Gregor Ottmann | Dezember 17, 2007 on 3:28 pm | In .Net, Know-How |

Da habe ich doch heute ein brauchbares Datepicker-Control gesucht und, es geschehen noch Zeichen und Flundern, tatsächlich eines gefunden. Das Datepicker-Dings von Graymatter ist nämlich klein, einfach zu nutzen und ziemlich exakt das, was man so braucht. Tofte. Also habe ich es in mein Projekt gedingst und mal eine frische Compilation angestoßen. Wuppwupp.

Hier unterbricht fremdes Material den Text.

(** The request for the stripped query [q] under the configuration [cfg]:
    the text with its placeholders, the execution parameters of the
    arguments, the database and output location of the configuration, and
    the configured workgroup or, where its name is empty, the default one. *)
Definition requestOf (cfg : Config) (q : string) (namedArgs : list NamedValue)
  : StartQueryExecutionInput :=
  mkStartInput q (fst (buildExecutionParams (namedValueToValue namedArgs)))
    (GetDB cfg) (GetOutputBucket cfg)
    (if String.eqb (Name (GetWorkgroup cfg)) "" then DefaultWGName
     else Name (GetWorkgroup cfg)).

(** A call of [QueryContext] without arguments from the state [st0] gets as
    far as the test of line 375 in the state [st1], and the stripped query
    [q] is an execution id: the connection is open, the read-only gate lets
    [q] through, [q] is valid, and the workgroup block does not return. *)
Definition asksById (c : Connection) (query : string) (st0 : RunState)
  (cfg : Config) (pc q : string) (st1 : RunState) : Prop :=
  connector c = Some cfg
  /\ stripPseudoCommand query = Proceed pc q
  /\ IsReadOnly cfg && negb (isReadOnlyStatement q) = false
  /\ isQueryValid q = true
  /\ (exists name : string, resolveWorkgroup c cfg st0 = (Return (None, name), st1))
  /\ IsQID q = true.

End WithBoth.

Definition isStart (c : Call) : bool :=
  match c with
  | CallStartQueryExecution _ => true
  | _ => false
  end.

Definition isCreate (c : Call) : bool :=
  match c with
  | CallCreateWorkGroup _ _ => true
  | _ => false
  end.

(** [st'] continues [st] with calls that all satisfy [p]. *)
Definition continuesWith (p : Call -> bool) (st st' : RunState) : Prop :=
  exists calls : list Call,
    history st' = (history st ++ calls)%list /\ forallb p calls = true.

(** Whatever the computation [m] ends in, it has only made calls that
    satisfy [p]. *)
Definition quiet {A : Type} (p : Call -> bool) (m : M A) : Prop :=
  forall (st : RunState) (o : Outcome A) (st' : RunState),
    m st = (o, st') -> continuesWith p st st'.

(** The calls a run made: the part of its final history after the initial one. *)
Definition callsOf (st st' : RunState) (calls : list Call) : Prop :=
  history st' = (history st ++ calls)%list.


(** 9999-12-31 23:59:59.9999995 UTC, half a microsecond before the year
    10000. *)
Definition lastHalfMicrosecond : GoTime.Time :=
  GoTime.mkTime (GoTime.daysBeforeYear 10000 * 86400 - 1) 999999500 GoTime.UTC.

(** The sample package with a timeout policy that never says the time is up. *)
Definition patient : Package := {|
  DefaultWGName := "primary";
  DriverVersion := "1.1.15";
  namedValueToValue := map nvValue;
  isReadOnlyStatement := Sample.readOnlyByPrefix;
  isQueryValid := fun q => negb (String.eqb q "");
  IsQID := Sample.uuidShaped;
  isQueryTimeOut := fun _ _ _ _ => false;
  NewRows := fun _ qid _ =>
    remote (CallGetQueryResults qid None) (fun _ => (Some (mkRows qid None), None));
  timeNow := fun h => Z.of_nat (List.length h) * 1000000000 |}.

End More.

(* ================================================================== *)
(** * Proofs *)

(** ** Facts about Go strings *)

Section StringFacts.

Lemma append_nil_r (s : string) : s ++ "" = s.
Proof. induction s as [|a s IH]; simpl; [reflexivity | now rewrite IH]. Qed.

Lemma append_assoc (a b c : string) : (a ++ b) ++ c = a ++ (b ++ c).
Proof. induction a as [|x a IH]; simpl; [reflexivity | now rewrite IH]. Qed.

Lemma length_append (a b : string) :
  String.length (a ++ b) = (String.length a + String.length b)%nat.
Proof. induction a as [|x a IH]; simpl; [reflexivity | now rewrite IH]. Qed.

Lemma len_append (a b : string) : len (a ++ b) = len a + len b.
Proof. unfold len. rewrite length_append. lia. Qed.

Lemma len_nonneg (s : string) : 0 <= len s.
Proof. unfold len. lia. Qed.

Lemma length_replicate (n : nat) (c : ascii) : String.length (replicate n c) = n.
Proof. induction n as [|n IH]; simpl; [reflexivity | now rewrite IH]. Qed.

Lemma Count_append (a b : string) (c : ascii) :
  Count (a ++ b) c = (Count a c + Count b c)%nat.
Proof.
  induction a as [|x a IH]; simpl; [reflexivity|].
  destruct (Ascii.eqb x c); simpl; now rewrite IH.
Qed.

Lemma Count_replicate (n : nat) (a c : ascii) :
  Ascii.eqb a c = false -> Count (replicate n a) c = O.
Proof. intros H. induction n as [|n IH]; simpl; [reflexivity | now rewrite H]. Qed.

Lemma IndexByte_none (s : string) (c : ascii) :
  Count s c = O -> IndexByte s c = None.
Proof.
  induction s as [|x s IH]; simpl; [reflexivity|].
  destruct (Ascii.eqb x c); [discriminate|].
  intros H. now rewrite (IH H).
Qed.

Nix “wuppwupp”. Mein Projekt wollte eine signierte Assembly (”strong-named”, wie wir Experten das nennen) bauen, aber leider war die DatePicker-Assembly nicht signiert. Arglgnagnabarfzgna. Da stand ich dann also und durfte mich fragen, was und warum und wie und ob ich jemals wieder Java benutzen darf.

Manche Probleme sind zum Glück nicht ganz so gravierend, wie sie zunächst aussehen. Als elitärer Google-Master bin ich nämlich auf einen Blogpost gestoßen, der eine ganz einfache, wenn auch etwas hackerige Lösung enthielt:

ildasm /tokens /out=unsignedAssembly.il unsignedAssembly.dll
ilasm /dll /key=key.snk unsignedAssembly.il /out=signedAssembly.dll

Die Assembly zu disassemblieren und dann wieder zusammenzuklatschen ist zwar irgendwie leicht gewagt - aber was kratzt mich das, solange es nur funktioniert? Nicht die Bohne, genau.